Excerpted data |

(** C4, as the code has it: in every state the dictionaries are in after
    completed [put_content] and [delete_content] calls with the default
    [ignore_rc=False], each deletion being given a handle that an insertion
    returned and that was not deleted since, a node with digest [k] is in
    the backend if and only if its reference count is at least 1, a count of
    0 means that both the node and its counter are absent, and every child
    digest listed in a stored superchunk (as [_get_node] reads it back, and
    as the payload of its digest lists them) has a count of at least 1. *)
Theorem counted_iff_present
    (self : SecCSLite) (U : gmap bytes (bytes * nat)) (σ : heap) (H : list bytes) :
  engine_ok self →
  is_Some (database_of (_reference_counter self)) →
  history self U σ H →
  (∀ k, length k = _R self →
     (is_Some (kvs σ !! k) ↔ (1 ≤ ref_count self σ k)%Z) ∧
     (ref_count self σ k = 0%Z →
        kvs σ !! k = None ∧
        ∀ r, database_of (_reference_counter self) = Some r →
             get_db r σ !! storage_key (_reference_counter self) k = None)) ∧
  (∀ k h root_h refs,
     ref_ok self U root_h h k →
     _get_node self k h root_h (-1) σ = (Ok (Some (Super refs)), σ) →
     Forall (λ k', (1 ≤ ref_count self σ k')%Z) refs) ∧
  (∀ k p h,
     length k = _R self → is_Some (kvs σ !! k) → U !! k = Some (p, S h) →
     ∃ refs, split_refs (_R self) p = Ok refs ∧
       Forall (λ k', (1 ≤ ref_count self σ k')%Z) refs).
Proof.
  intros Hok [r Hdb] Hh.
  destruct (history_wf self Hok U r Hdb σ H Hh) as (other & A & -> & HI & _).
  split; [|split].
  - intros k Hk. split.
    + by apply (present_iff_counted self Hok U r Hdb other A _ k HI).
    + intros Hz.
      destruct (uncounted_absent self Hok U r Hdb other A _ k HI Hk Hz) as [Hn Hc].
      split; [done|]. intros r' Hr'. rewrite Hdb in Hr'. by injection Hr' as <-.
  - intros k h root_h refs Hrok Hget. unfold _get_node in Hget.
    injection Hget as Hget.
    by apply (children_counted self Hok U r Hdb other A _ k h root_h refs HI Hrok).
  - intros k p h Hlen Hk HU.
    by apply (catalogued_children_counted self Hok U r Hdb other A _ k p h HI).
Qed.

(** C10.  [delete_content(handle, ignore_rc=True)] on the handle of a
    content stored with the default [ignore_rc=False] removes the root
    node's payload from the backend and leaves the root's reference counter
    as [put_content] set it; each child listed by the root has its count
    decremented once per slot that lists it, and stays in the backend
    exactly if its count is still at least 1. *)
Theorem delete_ignore_rc_keeps_root_counter
    (self : SecCSLite) (U : gmap bytes (bytes * nat)) (σ : heap) (X : bytes → nat)
    (m : bytes) :
  engine_ok self →
  is_Some (database_of (_reference_counter self)) →
  wf_heap self U σ X →
  covered self U m → (len m < 2 ^ 64)%Z →
  ∃ handle σ1 σ2,
    put_content self m false σ = (Ok handle, σ1) ∧
    delete_content self handle true σ1 = (Ok tt, σ2) ∧
    is_Some (kvs σ1 !! root_of self handle) ∧
    kvs σ2 !! root_of self handle = None ∧
    (1 ≤ ref_count self σ1 (root_of self handle))%Z ∧
    ref_count self σ2 (root_of self handle) = ref_count self σ1 (root_of self handle) ∧
    ∀ refs,
      _get_node self (root_of self handle)
        (_content_length_to_level self (len m))
        (_content_length_to_level self (len m)) (-1) σ1
      = (Ok (Some (Super refs)), σ1) →
      ∀ k', k' ∈ refs →
        ref_count self σ2 k' = (ref_count self σ1 k' - Z.of_nat (occ k' refs))%Z ∧
        (is_Some (kvs σ2 !! k') ↔ (1 ≤ ref_count self σ2 k')%Z).
Proof.
  intros Hok [r Hdb] (other & A & -> & HI) Hcov Hlen.
  destruct (put_delete_ignore_rc self Hok U r Hdb other m A X HI Hcov Hlen)
    as (A1 & A2 & Hput & Hdel & HI1 & HI2 & Hrok & Hroot & Hgone & Hcnt & Hch).
  exists (handle_of self m), (conc self other A1), (conc self other A2).
  rewrite (root_of_handle_of self Hok U m Hcov Hlen).
  pose proof (GInv_keys_ok self Hok U _ _ _ _ HI1) as HA1.
  pose proof (GInv_keys_ok self Hok U _ _ _ _ HI2) as HA2.
  pose proof (root_key_length self Hok U m Hcov) as Hlr.
  split; [done|]. split; [done|].
  rewrite !(kvs_conc self Hok other) by done.
  rewrite !(ref_count_conc self Hok other _ r) by done.
  split; [by rewrite fmap_is_Some|]. split; [by rewrite Hgone|].
  split.
  { rewrite (inv_count _ _ _ _ _ _ HI1). unfold xadd. simpl.
    rewrite decide_True by done. lia. }
  split; [unfold count; by rewrite Hcnt|].
  intros refs Hget k' Hk'. unfold _get_node in Hget. injection Hget as Hget.
  destruct (stored_superchunk self Hok U other A1 _ _ _ _ refs HI1 Hrok Hget)
    as (p & h' & _ & Hh & HU & ->).
  rewrite Hh in HU.
  pose proof (children_present self Hok U A1 _ ∅ HI1 _ p h' Hroot HU) as Hpres.
  rewrite Forall_forall in Hpres. destruct (Hpres k' Hk') as [Hck _].
  pose proof (child_ok_length self Hok U _ _ Hck) as Hlk.
  rewrite !(kvs_conc self Hok other) by done.
  rewrite !(ref_count_conc self Hok other _ r) by done.
  split; [by apply Hch|].
  rewrite fmap_is_Some.
  assert (Hne : k' ∉ ({[root_key self m]} : gset bytes)).
  { intros Hin. apply elem_of_singleton in Hin. subst k'.
    pose proof (not_own_child self U A1 _ ∅ ∅ _ HI1 Hroot) as Hz.
    apply occ_pos in Hk'. lia. }
  rewrite (inv_present _ _ _ _ _ _ HI2 k' Hne).
  split; [|by left]. intros [?|Hin]; [done|]. by apply not_elem_of_empty in Hin.
Qed.

(** ** The properties on small inputs *)

Lemma put_then_delete_restores_witness :
  let e := Toy.default_engine (Toy.wrapper false) in
  let a := Toy.s "ab,cd,ef,gh;ij,kl,mn;" in
  let m := Toy.s "ab,cd,ef,gh;" in
  let σ := (put_content e a false Toy.empty).2 in
  ∃ handle σ1,
    put_content e m false σ = (Ok handle, σ1) ∧
    delete_content e handle false σ1 = (Ok tt, σ).
Proof.
  intros e a m σ.
  apply (put_then_delete_restores e (catalogue_of e [a; m]) σ [handle_of e a] m).
  - apply toy_default_engine_ok.
  - by eexists.
  - apply (history_put e _ Toy.empty [] a (handle_of e a) σ).
    + apply history_empty.
    + unlet. eexists. split; [vm_compute; reflexivity|].
      repeat (constructor; [vm_compute; reflexivity|]). constructor.
    + vm_compute. reflexivity.
    + vm_compute. reflexivity.
  - unlet. eexists. split; [vm_compute; reflexivity|].
    repeat (constructor; [vm_compute; reflexivity|]). constructor.
  - vm_compute. reflexivity.
Defined.

Lemma counted_iff_present_witness :
  let e := Toy.default_engine (Toy.wrapper false) in
  let a := Toy.s "ab,cd,ef,gh;ij,kl,mn;" in
  let b := Toy.s "ab,cd,ef,gh;" in
  let U := catalogue_of e [a; b] in
  let σ1 := (put_content e a false Toy.empty).2 in
  let σ2 := (put_content e b false σ1).2 in
  let σ := (delete_content e (handle_of e a) false σ2).2 in
  (∀ k, length k = _R e →
     (is_Some (kvs σ !! k) ↔ (1 ≤ ref_count e σ k)%Z) ∧
     (ref_count e σ k = 0%Z →
        kvs σ !! k = None ∧
        ∀ r, database_of (_reference_counter e) = Some r →
             get_db r σ !! storage_key (_reference_counter e) k = None)) ∧
  (∀ k h root_h refs,
     ref_ok e U root_h h k →
     _get_node e k h root_h (-1) σ = (Ok (Some (Super refs)), σ) →
     Forall (λ k', (1 ≤ ref_count e σ k')%Z) refs) ∧
  (∀ k p h,
     length k = _R e → is_Some (kvs σ !! k) → U !! k = Some (p, S h) →
     ∃ refs, split_refs (_R e) p = Ok refs ∧
       Forall (λ k', (1 ≤ ref_count e σ k')%Z) refs).
Proof.
  intros e a b U σ1 σ2 σ.
  apply (counted_iff_present e U σ [handle_of e b]).
  - apply toy_default_engine_ok.
  - by eexists.
  - apply (history_delete e U σ2 [handle_of e b] [] (handle_of e a) σ).
    + apply (history_put e U σ1 [handle_of e a] b (handle_of e b) σ2).
      * apply (history_put e U Toy.empty [] a (handle_of e a) σ1).
        -- apply history_empty.
        -- unlet. eexists. split; [vm_compute; reflexivity|].
           repeat (constructor; [vm_compute; reflexivity|]). constructor.
        -- vm_compute. reflexivity.
        -- vm_compute. reflexivity.
      * unlet. eexists. split; [vm_compute; reflexivity|].
        repeat (constructor; [vm_compute; reflexivity|]). constructor.
      * vm_compute. reflexivity.
      * vm_compute. reflexivity.
    + vm_compute. reflexivity.
Defined.

Lemma delete_ignore_rc_keeps_root_counter_witness :
  let e := Toy.test_engine (Toy.wrapper true) in
  let m := Toy.s "ab,cd,ab,gh;" in
  ∃ handle σ1 σ2,
    put_content e m false Toy.empty = (Ok handle, σ1) ∧
    delete_content e handle true σ1 = (Ok tt, σ2) ∧
    is_Some (kvs σ1 !! root_of e handle) ∧
    kvs σ2 !! root_of e handle = None ∧
    (1 ≤ ref_count e σ1 (root_of e handle))%Z ∧
    ref_count e σ2 (root_of e handle) = ref_count e σ1 (root_of e handle) ∧
    ∀ refs,
      _get_node e (root_of e handle)
        (_content_length_to_level e (len m))
        (_content_length_to_level e (len m)) (-1) σ1
      = (Ok (Some (Super refs)), σ1) →
      ∀ k', k' ∈ refs →
        ref_count e σ2 k' = (ref_count e σ1 k' - Z.of_nat (occ k' refs))%Z ∧
        (is_Some (kvs σ2 !! k') ↔ (1 ≤ ref_count e σ2 k')%Z).
Proof.
  intros e m.
  apply (delete_ignore_rc_keeps_root_counter e (catalogue_of e [m]) Toy.empty (λ _, 0) m).
  - apply toy_test_engine_ok.
  - by eexists.
  - apply wf_heap_empty.
  - unlet. eexists. split; [vm_compute; reflexivity|].
    repeat (constructor; [vm_compute; reflexivity|]). constructor.
  - vm_compute. reflexivity.
Defined.

(** The claim C2 as worded fails in a state that holds a root stored with
    [ignore_rc=True]: inserting the same content and deleting it again
    removes the node that was there before. *)
Lemma put_then_delete_removes_uncounted_root :
  let e := Toy.default_engine (Toy.wrapper false) in
  let m := Toy.s "ab" in
  ∃ h0 Σ handle σ1 σ2,
    put_content e m true Toy.empty = (Ok h0, Σ) ∧
    put_content e m false Σ = (Ok handle, σ1) ∧
    delete_content e handle false σ1 = (Ok tt, σ2) ∧
    σ2 ≠ Σ.
Proof.
  intros e m. unlet.
  eexists _, _, _, _, _. split; [vm_compute; reflexivity|].
  split; [vm_compute; reflexivity|]. split; [vm_compute; reflexivity|].
  intros Heq.
  apply (f_equal (λ σ, kvs σ !! root_key (Toy.default_engine (Toy.wrapper false))
                               (Toy.s "ab"))) in Heq.
  vm_compute in Heq. discriminate Heq.
Qed.

(** The claim C4 as worded fails when a handle is deleted twice: the
    second [delete_content] completes and removes a node that a stored
    superchunk still lists. *)
Lemma double_delete_leaves_uncounted_child :
  let e := Toy.default_engine (Toy.wrapper false) in
  let a := Toy.s "ab,cd,ef,gh;ij,kl,mn;" in
  let b := Toy.s "ab,cd,ef,gh;" in
  let U := catalogue_of e [a; b] in
  ∃ σ refs k',
    any_history e U σ ∧
    is_Some (kvs σ !! root_key e a) ∧
    _get_node e (root_key e a) 2 2 (-1) σ = (Ok (Some (Super refs)), σ) ∧
    k' ∈ refs ∧
    ref_count e σ k' = 0%Z ∧ kvs σ !! k' = None.
Proof.
  intros e a b U.
  set (σ1 := (put_content e b false Toy.empty).2).
  set (σ2 := (put_content e a false σ1).2).
  set (σ3 := (delete_content e (handle_of e b) false σ2).2).
  set (σ4 := (delete_content e (handle_of e b) false σ3).2).
  exists σ4, [root_key e b; key_of e (Super [key_of e (Leaf (Toy.s "ij,")) 0 2;
                                          key_of e (Leaf (Toy.s "kl,")) 0 2;
                                          key_of e (Leaf (Toy.s "mn;")) 0 2]) 1 2],
    (root_key e b).
  split.
  { apply (any_history_delete e U σ3 (handle_of e b) σ4); [|vm_compute; reflexivity].
    apply (any_history_delete e U σ2 (handle_of e b) σ3); [|vm_compute; reflexivity].
    apply (any_history_put e U σ1 a (handle_of e a) σ2).
    - apply (any_history_put e U Toy.empty b (handle_of e b) σ1).
      + apply any_history_empty.
      + unlet. eexists. split; [vm_compute; reflexivity|].
        repeat (constructor; [vm_compute; reflexivity|]). constructor.
      + vm_compute. reflexivity.
      + vm_compute. reflexivity.
    - unlet. eexists. split; [vm_compute; reflexivity|].
      repeat (constructor; [vm_compute; reflexivity|]). constructor.
    - vm_compute. reflexivity.
    - vm_compute. reflexivity. }
  split; [vm_compute; by eexists|].
  split; [vm_compute; reflexivity|].
  split; [apply list_elem_of_here|].
  split; vm_compute; reflexivity.
Qed.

What is expected | Report the count, and only the count, of lines in the records above that contain "Hgone".

Solution | 2